Dataset entries
☆ ☆ ☆

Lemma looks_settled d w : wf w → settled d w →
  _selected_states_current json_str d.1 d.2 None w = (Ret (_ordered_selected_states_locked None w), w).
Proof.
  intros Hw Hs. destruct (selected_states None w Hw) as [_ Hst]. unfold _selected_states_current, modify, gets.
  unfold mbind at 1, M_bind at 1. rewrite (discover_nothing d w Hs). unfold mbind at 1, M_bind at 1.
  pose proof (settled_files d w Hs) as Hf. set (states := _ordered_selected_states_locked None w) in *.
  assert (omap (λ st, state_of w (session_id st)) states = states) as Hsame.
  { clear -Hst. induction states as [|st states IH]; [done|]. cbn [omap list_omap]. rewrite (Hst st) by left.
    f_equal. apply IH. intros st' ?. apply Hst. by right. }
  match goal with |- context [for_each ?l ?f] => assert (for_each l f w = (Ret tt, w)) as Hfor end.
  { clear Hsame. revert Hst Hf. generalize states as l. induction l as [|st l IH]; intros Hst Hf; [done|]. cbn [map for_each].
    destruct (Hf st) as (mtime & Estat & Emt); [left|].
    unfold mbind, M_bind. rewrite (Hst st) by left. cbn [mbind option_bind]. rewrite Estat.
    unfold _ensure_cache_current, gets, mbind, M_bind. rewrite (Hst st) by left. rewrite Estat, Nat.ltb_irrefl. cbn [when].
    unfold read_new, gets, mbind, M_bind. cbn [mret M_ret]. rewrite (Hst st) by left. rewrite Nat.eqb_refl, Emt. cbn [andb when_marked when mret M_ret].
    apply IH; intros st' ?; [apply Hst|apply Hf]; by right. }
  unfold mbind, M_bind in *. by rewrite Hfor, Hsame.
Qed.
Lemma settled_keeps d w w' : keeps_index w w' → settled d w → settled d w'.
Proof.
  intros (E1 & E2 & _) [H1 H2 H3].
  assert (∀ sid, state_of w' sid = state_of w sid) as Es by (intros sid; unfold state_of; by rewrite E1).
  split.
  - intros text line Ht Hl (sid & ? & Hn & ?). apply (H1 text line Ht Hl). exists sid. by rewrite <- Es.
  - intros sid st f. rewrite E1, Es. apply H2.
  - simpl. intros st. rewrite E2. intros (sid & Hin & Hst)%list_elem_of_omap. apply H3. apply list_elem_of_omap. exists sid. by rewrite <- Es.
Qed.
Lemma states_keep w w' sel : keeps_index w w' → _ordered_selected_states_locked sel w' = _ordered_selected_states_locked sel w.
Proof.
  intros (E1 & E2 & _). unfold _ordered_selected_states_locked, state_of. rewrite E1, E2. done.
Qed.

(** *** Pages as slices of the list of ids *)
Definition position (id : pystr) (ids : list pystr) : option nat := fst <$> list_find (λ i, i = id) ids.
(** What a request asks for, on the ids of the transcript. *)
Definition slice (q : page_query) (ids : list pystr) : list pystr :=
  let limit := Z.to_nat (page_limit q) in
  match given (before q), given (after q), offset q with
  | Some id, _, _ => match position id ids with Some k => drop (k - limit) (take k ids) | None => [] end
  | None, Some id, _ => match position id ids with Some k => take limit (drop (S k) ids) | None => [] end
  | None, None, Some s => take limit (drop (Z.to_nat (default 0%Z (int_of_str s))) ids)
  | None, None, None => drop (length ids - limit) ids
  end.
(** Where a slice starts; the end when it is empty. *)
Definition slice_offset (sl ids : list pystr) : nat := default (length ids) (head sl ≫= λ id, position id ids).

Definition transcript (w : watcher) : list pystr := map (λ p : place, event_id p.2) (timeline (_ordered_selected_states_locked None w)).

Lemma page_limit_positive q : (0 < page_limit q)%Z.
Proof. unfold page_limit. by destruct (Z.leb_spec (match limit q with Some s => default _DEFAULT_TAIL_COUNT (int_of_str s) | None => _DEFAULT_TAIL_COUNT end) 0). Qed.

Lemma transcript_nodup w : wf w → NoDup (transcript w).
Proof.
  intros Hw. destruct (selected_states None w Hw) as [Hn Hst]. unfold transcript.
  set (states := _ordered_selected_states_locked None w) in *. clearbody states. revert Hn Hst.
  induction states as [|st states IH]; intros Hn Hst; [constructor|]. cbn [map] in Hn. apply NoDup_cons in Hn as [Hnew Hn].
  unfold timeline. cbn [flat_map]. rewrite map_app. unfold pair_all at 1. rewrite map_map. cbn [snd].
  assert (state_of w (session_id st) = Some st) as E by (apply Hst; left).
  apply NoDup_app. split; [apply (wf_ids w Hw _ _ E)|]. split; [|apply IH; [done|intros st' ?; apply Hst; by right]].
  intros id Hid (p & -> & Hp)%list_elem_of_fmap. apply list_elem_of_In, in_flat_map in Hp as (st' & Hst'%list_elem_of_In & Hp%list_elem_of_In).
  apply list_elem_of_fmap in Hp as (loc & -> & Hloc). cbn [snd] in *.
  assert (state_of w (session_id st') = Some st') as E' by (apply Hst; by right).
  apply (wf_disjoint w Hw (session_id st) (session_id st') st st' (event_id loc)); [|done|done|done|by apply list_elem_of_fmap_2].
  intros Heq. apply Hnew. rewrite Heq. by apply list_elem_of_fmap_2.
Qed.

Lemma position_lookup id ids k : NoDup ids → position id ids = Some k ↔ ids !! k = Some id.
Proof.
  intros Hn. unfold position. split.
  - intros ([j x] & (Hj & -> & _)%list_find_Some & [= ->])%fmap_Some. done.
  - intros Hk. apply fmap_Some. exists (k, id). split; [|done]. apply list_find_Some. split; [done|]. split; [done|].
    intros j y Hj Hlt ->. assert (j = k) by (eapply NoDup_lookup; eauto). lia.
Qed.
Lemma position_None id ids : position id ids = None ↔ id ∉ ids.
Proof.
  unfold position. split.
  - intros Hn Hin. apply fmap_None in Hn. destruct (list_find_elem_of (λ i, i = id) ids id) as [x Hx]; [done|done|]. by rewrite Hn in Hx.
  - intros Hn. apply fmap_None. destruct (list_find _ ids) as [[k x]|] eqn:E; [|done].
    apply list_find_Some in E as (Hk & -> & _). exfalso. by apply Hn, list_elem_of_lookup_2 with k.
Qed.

☆ ☆ ☆

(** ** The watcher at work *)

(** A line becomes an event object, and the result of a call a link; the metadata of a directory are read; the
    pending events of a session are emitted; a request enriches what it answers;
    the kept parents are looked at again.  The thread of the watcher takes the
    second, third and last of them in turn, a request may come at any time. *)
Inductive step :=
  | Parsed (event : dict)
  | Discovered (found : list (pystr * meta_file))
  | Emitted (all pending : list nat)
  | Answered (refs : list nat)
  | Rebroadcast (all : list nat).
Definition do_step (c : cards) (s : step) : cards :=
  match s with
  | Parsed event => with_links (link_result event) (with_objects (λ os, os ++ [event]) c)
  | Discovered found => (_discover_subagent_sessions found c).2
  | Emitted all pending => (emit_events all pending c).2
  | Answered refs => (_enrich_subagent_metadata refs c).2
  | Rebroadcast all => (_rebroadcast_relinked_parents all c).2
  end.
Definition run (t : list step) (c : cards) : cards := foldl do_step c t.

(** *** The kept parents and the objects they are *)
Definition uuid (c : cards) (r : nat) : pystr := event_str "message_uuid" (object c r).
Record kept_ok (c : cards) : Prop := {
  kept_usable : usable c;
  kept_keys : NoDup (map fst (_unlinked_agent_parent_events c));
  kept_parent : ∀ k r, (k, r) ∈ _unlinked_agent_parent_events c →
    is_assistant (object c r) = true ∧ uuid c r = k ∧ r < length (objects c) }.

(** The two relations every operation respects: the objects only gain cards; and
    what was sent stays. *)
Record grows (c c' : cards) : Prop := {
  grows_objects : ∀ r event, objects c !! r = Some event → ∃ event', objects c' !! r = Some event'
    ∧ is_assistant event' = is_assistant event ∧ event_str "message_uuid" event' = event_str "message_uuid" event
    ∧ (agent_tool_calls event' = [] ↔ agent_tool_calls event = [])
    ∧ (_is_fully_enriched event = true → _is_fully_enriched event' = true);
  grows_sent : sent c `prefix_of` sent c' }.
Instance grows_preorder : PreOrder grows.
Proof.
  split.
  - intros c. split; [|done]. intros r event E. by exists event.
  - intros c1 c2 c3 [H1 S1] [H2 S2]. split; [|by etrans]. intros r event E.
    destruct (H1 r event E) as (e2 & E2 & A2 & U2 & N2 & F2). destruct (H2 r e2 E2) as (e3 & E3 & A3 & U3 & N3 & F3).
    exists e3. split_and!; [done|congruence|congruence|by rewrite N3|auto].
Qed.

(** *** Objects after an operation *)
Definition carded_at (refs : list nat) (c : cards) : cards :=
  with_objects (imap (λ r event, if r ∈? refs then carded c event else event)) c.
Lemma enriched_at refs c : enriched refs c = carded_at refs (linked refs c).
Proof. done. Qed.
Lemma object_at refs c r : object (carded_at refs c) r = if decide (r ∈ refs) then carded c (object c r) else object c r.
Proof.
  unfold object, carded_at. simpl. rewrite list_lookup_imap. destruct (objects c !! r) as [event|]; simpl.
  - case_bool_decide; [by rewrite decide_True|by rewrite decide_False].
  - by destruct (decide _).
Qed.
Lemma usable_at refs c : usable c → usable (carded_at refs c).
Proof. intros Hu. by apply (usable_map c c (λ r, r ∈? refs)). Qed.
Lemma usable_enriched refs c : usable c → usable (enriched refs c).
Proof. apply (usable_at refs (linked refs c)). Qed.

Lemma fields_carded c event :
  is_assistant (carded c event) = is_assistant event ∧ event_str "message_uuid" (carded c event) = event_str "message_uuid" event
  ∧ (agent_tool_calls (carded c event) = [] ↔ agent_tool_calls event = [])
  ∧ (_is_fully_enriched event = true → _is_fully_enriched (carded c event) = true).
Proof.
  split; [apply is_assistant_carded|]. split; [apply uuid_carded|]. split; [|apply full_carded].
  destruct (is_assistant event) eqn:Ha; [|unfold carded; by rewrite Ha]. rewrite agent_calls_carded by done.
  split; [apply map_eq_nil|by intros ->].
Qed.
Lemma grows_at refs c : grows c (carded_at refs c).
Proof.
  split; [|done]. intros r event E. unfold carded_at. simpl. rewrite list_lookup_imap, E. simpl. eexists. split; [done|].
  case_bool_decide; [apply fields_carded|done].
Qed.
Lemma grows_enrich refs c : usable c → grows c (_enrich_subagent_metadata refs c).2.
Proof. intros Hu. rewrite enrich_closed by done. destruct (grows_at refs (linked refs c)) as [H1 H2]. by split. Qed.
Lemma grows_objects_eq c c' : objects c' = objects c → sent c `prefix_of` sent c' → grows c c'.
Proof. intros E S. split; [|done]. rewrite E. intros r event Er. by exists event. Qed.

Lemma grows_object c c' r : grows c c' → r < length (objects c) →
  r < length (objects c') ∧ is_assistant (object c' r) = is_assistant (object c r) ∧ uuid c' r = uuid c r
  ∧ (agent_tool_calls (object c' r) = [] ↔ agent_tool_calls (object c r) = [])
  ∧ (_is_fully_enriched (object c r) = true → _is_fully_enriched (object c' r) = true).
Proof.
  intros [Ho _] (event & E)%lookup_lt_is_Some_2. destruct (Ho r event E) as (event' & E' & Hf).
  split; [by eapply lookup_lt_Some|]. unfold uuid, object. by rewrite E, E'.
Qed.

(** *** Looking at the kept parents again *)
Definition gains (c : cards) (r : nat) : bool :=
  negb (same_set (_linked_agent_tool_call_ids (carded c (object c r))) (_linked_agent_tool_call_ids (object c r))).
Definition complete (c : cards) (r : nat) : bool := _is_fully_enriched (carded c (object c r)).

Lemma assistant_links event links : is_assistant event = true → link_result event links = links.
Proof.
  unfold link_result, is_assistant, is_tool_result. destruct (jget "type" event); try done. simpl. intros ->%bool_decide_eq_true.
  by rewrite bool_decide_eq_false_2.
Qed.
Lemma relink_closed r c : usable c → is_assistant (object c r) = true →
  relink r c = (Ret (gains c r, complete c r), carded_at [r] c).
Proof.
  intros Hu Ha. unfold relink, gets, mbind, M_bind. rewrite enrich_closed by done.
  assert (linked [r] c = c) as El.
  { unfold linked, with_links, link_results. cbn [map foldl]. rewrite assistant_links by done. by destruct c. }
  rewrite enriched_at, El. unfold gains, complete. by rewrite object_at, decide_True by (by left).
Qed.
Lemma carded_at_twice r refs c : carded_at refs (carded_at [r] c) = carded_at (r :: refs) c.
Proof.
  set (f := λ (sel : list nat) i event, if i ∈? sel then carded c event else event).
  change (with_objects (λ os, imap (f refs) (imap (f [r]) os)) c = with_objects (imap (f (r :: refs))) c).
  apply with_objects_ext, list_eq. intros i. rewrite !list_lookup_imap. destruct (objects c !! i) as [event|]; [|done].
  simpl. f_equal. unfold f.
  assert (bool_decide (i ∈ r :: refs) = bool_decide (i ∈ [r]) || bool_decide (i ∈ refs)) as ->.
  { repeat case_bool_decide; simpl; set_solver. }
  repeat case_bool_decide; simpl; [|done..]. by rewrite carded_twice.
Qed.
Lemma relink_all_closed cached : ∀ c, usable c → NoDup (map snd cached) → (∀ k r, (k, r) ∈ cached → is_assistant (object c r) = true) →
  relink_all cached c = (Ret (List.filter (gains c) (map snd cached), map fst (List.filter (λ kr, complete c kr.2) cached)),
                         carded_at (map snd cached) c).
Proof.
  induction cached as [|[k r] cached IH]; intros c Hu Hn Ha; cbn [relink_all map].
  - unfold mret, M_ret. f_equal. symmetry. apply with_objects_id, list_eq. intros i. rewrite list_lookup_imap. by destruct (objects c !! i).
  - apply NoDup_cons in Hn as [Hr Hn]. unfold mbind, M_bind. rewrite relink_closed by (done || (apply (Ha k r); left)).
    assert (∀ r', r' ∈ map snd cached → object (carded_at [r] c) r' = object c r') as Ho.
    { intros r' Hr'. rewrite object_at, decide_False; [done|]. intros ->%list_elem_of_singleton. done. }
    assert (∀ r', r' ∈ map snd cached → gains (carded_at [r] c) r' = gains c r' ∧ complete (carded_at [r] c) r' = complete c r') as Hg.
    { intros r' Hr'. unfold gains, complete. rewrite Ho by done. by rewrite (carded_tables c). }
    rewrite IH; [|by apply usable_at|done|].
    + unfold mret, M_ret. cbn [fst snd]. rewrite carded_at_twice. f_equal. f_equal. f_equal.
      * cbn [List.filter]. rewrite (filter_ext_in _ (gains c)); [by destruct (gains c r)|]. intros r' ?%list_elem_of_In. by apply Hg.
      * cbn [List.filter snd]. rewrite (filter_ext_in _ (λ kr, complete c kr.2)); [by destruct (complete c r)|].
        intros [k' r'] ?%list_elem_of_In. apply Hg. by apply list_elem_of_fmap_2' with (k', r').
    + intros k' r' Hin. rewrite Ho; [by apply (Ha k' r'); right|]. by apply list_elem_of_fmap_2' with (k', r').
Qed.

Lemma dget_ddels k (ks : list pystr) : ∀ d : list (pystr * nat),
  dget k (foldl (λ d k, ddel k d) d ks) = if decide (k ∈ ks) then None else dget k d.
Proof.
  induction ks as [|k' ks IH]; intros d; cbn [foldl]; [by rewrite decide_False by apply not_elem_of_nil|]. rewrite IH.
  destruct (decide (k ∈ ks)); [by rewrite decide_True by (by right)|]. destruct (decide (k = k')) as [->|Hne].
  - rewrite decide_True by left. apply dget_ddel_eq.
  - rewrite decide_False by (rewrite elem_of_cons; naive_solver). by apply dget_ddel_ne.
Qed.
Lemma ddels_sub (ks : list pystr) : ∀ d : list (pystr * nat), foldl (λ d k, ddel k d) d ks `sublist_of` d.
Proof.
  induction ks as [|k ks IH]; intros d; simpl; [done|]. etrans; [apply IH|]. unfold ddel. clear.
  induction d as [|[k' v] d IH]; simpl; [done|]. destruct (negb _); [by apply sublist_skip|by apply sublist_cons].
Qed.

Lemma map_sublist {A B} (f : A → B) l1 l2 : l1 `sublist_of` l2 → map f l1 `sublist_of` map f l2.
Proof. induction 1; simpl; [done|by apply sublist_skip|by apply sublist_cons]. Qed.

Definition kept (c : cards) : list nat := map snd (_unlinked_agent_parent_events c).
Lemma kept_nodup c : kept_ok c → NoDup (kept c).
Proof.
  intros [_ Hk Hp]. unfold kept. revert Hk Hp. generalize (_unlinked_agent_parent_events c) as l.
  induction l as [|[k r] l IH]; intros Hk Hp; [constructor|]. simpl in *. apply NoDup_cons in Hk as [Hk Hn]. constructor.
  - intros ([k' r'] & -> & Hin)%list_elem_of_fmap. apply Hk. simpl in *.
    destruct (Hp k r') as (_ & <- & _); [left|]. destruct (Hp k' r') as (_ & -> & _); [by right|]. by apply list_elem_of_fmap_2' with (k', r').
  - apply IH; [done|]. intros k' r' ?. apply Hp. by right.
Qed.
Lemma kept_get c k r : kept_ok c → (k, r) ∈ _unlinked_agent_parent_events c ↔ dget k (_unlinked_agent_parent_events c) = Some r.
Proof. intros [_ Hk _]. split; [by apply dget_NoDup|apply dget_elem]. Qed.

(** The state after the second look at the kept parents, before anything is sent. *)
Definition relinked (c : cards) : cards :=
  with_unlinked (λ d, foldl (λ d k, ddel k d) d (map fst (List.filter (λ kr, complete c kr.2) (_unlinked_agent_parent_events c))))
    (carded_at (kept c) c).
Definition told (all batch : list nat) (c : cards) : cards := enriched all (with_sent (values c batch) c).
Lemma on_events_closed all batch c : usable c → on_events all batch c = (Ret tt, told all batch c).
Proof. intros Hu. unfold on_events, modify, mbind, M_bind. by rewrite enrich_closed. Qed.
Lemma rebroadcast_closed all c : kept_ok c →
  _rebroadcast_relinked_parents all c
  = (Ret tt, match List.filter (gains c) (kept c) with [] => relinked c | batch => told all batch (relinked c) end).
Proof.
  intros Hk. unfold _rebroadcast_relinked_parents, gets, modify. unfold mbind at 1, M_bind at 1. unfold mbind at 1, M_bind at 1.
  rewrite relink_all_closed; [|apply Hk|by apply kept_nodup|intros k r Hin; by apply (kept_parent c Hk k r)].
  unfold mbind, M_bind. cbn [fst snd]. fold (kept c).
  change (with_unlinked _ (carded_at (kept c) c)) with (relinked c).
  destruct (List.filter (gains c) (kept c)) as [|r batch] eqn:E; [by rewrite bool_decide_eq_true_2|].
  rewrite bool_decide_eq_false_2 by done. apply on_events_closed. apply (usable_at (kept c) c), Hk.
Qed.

☆ ☆ ☆

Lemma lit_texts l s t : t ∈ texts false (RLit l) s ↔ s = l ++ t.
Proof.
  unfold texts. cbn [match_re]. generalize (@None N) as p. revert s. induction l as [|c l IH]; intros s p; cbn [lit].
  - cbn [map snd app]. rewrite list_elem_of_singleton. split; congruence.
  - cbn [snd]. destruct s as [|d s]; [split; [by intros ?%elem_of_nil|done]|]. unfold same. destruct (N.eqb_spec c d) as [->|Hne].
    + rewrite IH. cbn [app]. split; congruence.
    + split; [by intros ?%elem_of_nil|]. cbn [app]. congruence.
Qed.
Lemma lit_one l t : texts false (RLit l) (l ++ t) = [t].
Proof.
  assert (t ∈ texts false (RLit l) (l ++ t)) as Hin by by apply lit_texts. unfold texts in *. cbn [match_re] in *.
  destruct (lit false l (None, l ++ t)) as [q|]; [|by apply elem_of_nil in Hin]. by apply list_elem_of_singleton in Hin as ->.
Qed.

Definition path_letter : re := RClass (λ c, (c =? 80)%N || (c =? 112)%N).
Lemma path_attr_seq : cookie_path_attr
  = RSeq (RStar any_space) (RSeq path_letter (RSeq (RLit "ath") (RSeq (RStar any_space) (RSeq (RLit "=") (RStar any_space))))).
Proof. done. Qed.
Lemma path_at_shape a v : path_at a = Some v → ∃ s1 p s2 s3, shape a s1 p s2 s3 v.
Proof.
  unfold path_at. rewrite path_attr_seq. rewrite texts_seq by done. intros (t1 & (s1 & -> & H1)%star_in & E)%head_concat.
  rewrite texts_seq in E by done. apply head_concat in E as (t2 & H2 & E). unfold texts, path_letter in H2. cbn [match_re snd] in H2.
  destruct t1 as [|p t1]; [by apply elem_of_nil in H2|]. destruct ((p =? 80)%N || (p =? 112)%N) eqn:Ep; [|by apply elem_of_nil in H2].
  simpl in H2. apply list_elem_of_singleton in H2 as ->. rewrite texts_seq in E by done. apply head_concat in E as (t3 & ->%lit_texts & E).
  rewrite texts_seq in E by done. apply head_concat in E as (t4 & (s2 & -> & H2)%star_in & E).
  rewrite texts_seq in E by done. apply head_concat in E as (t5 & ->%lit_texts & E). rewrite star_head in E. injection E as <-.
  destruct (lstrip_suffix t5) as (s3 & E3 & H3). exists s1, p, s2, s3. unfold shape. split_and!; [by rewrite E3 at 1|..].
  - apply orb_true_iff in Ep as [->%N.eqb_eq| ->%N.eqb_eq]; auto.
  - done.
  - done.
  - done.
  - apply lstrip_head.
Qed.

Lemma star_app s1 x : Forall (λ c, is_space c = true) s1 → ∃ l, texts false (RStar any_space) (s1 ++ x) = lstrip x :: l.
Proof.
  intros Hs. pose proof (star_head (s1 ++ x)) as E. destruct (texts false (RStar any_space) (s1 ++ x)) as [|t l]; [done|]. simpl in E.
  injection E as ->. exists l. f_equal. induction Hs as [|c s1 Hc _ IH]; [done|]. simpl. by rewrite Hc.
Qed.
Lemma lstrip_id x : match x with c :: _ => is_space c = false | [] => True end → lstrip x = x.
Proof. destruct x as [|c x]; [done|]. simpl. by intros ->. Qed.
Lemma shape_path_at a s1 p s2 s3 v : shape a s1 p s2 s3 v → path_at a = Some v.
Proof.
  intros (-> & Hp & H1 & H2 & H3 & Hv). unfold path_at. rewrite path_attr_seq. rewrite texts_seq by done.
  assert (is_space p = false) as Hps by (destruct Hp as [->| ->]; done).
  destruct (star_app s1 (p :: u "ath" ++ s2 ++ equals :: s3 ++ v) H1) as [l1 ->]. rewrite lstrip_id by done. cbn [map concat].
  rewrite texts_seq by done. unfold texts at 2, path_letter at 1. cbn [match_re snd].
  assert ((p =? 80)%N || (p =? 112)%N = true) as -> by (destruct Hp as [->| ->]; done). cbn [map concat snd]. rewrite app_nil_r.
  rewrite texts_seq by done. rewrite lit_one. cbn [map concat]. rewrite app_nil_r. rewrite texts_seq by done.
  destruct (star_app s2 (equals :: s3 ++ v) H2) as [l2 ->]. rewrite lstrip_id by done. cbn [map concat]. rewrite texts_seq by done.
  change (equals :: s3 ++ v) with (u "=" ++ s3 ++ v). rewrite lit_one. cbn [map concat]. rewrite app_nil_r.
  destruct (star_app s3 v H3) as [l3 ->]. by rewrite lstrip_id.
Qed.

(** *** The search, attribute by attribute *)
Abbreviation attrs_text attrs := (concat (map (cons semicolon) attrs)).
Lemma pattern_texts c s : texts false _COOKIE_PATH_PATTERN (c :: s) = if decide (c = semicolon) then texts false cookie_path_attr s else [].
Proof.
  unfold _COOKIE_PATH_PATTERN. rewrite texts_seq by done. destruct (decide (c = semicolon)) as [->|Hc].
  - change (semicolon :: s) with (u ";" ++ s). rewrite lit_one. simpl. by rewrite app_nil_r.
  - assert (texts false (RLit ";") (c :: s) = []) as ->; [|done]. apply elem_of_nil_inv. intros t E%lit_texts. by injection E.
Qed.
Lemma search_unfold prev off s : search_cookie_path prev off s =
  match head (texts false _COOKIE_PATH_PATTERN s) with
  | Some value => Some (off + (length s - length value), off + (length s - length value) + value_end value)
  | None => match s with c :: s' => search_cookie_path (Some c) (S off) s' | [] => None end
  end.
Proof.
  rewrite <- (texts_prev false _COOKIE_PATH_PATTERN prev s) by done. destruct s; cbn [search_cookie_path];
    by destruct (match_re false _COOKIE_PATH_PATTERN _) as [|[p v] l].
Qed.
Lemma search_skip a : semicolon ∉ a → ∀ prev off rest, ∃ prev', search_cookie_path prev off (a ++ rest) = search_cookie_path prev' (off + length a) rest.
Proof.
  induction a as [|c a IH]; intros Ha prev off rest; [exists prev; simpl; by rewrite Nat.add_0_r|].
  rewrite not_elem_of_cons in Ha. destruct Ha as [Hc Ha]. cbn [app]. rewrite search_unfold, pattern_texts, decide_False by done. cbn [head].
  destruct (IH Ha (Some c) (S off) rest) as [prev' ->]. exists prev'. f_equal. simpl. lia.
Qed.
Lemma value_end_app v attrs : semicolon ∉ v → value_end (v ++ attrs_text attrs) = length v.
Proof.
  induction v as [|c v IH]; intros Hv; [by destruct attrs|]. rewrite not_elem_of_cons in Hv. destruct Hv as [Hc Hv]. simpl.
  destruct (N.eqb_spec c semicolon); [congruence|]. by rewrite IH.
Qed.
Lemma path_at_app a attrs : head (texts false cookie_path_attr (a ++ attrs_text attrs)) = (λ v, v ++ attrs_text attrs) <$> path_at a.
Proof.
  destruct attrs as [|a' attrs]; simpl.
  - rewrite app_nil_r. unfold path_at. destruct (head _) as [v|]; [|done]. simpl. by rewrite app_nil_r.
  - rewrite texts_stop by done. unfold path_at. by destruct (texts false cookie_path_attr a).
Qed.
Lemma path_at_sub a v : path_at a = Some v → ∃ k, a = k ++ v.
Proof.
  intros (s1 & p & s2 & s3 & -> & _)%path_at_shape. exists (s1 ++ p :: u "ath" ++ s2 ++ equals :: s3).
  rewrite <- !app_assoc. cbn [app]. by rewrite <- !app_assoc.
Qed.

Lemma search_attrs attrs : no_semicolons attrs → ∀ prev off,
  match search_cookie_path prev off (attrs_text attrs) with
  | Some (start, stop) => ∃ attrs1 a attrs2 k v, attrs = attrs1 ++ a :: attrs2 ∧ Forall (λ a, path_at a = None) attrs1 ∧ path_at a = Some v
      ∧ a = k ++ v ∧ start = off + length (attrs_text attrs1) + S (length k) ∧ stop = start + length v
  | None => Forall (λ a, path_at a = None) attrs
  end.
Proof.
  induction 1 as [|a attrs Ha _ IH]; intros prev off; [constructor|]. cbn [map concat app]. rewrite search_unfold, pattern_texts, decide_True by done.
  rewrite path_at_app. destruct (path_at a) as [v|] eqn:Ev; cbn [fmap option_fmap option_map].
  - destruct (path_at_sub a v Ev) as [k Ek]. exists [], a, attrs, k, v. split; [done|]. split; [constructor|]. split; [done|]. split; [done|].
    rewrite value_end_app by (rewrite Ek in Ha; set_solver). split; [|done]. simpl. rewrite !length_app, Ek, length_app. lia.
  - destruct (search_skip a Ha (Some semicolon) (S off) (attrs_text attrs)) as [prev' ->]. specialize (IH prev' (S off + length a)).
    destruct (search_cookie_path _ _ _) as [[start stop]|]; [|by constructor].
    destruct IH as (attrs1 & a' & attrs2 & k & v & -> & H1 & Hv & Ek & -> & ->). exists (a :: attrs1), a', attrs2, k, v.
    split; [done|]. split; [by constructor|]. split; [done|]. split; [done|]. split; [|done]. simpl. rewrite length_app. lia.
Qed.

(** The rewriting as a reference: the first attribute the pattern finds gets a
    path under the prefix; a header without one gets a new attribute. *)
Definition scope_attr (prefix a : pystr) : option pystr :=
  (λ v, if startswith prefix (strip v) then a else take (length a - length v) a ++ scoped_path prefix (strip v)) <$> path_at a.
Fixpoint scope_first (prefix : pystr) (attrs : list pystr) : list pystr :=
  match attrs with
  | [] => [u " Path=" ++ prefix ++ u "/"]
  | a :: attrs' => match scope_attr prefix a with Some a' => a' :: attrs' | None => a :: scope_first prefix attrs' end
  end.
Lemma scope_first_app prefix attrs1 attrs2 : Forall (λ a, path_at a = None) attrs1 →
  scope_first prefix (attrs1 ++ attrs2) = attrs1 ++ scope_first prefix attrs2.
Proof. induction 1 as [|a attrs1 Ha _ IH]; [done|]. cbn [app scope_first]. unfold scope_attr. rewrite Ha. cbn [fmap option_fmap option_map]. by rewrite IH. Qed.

☆ ☆ ☆

WHAT IS REQUIRED
What are the lines above that hold the string "change"? Copy them.

OUTPUT FOR THIS EXERCISE
  change (with_objects (λ os, imap (f refs) (imap (f [r]) os)) c = with_objects (imap (f (r :: refs))) c).
  change (with_unlinked _ (carded_at (kept c) c)) with (relinked c).
  change (equals :: s3 ++ v) with (u "=" ++ s3 ++ v). rewrite lit_one. cbn [map concat]. rewrite app_nil_r.
  - change (semicolon :: s) with (u ";" ++ s). rewrite lit_one. simpl. by rewrite app_nil_r.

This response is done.